**MATERIAL FOR THIS TASK:**
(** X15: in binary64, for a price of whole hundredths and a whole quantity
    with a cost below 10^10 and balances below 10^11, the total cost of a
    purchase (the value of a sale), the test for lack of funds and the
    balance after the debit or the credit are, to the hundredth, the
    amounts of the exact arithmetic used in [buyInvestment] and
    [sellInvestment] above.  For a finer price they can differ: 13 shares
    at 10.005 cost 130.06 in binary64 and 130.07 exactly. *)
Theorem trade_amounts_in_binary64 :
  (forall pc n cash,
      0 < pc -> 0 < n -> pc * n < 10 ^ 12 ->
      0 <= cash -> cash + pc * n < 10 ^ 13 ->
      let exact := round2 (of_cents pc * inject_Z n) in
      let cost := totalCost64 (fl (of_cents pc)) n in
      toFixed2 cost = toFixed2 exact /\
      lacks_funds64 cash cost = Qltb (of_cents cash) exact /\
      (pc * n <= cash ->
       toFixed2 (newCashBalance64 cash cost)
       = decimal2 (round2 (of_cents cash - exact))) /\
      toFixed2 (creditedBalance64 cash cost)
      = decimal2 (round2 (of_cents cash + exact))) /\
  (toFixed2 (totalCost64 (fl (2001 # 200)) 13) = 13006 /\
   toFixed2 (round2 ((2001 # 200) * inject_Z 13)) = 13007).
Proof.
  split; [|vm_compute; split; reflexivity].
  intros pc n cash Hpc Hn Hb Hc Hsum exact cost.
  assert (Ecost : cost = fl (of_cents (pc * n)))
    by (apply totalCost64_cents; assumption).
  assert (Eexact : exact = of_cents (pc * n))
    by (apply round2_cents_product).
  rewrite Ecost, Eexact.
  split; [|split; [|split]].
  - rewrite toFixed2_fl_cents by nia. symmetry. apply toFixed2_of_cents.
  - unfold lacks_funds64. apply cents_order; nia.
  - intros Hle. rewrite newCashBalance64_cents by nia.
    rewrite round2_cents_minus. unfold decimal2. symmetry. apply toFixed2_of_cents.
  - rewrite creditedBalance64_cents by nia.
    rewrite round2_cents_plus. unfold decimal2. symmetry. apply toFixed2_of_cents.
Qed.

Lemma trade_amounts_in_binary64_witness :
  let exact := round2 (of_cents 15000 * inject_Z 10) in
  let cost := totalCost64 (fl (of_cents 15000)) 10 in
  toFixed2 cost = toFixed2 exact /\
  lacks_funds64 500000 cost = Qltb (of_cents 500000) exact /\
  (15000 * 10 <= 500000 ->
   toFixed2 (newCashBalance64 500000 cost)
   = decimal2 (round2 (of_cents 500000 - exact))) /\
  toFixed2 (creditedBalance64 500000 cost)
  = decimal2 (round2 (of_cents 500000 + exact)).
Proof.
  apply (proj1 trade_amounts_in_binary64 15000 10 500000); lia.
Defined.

**EXERCISE OBJECTIVE:** Start at the line containing "500000 - exact))) /\" and copy each line through the last one in the records, exactly and with nothing added.

**RESULT:**
   = decimal2 (round2 (of_cents 500000 - exact))) /\
  toFixed2 (creditedBalance64 500000 cost)
  = decimal2 (round2 (of_cents 500000 + exact)).
Proof.
  apply (proj1 trade_amounts_in_binary64 15000 10 500000); lia.
Defined.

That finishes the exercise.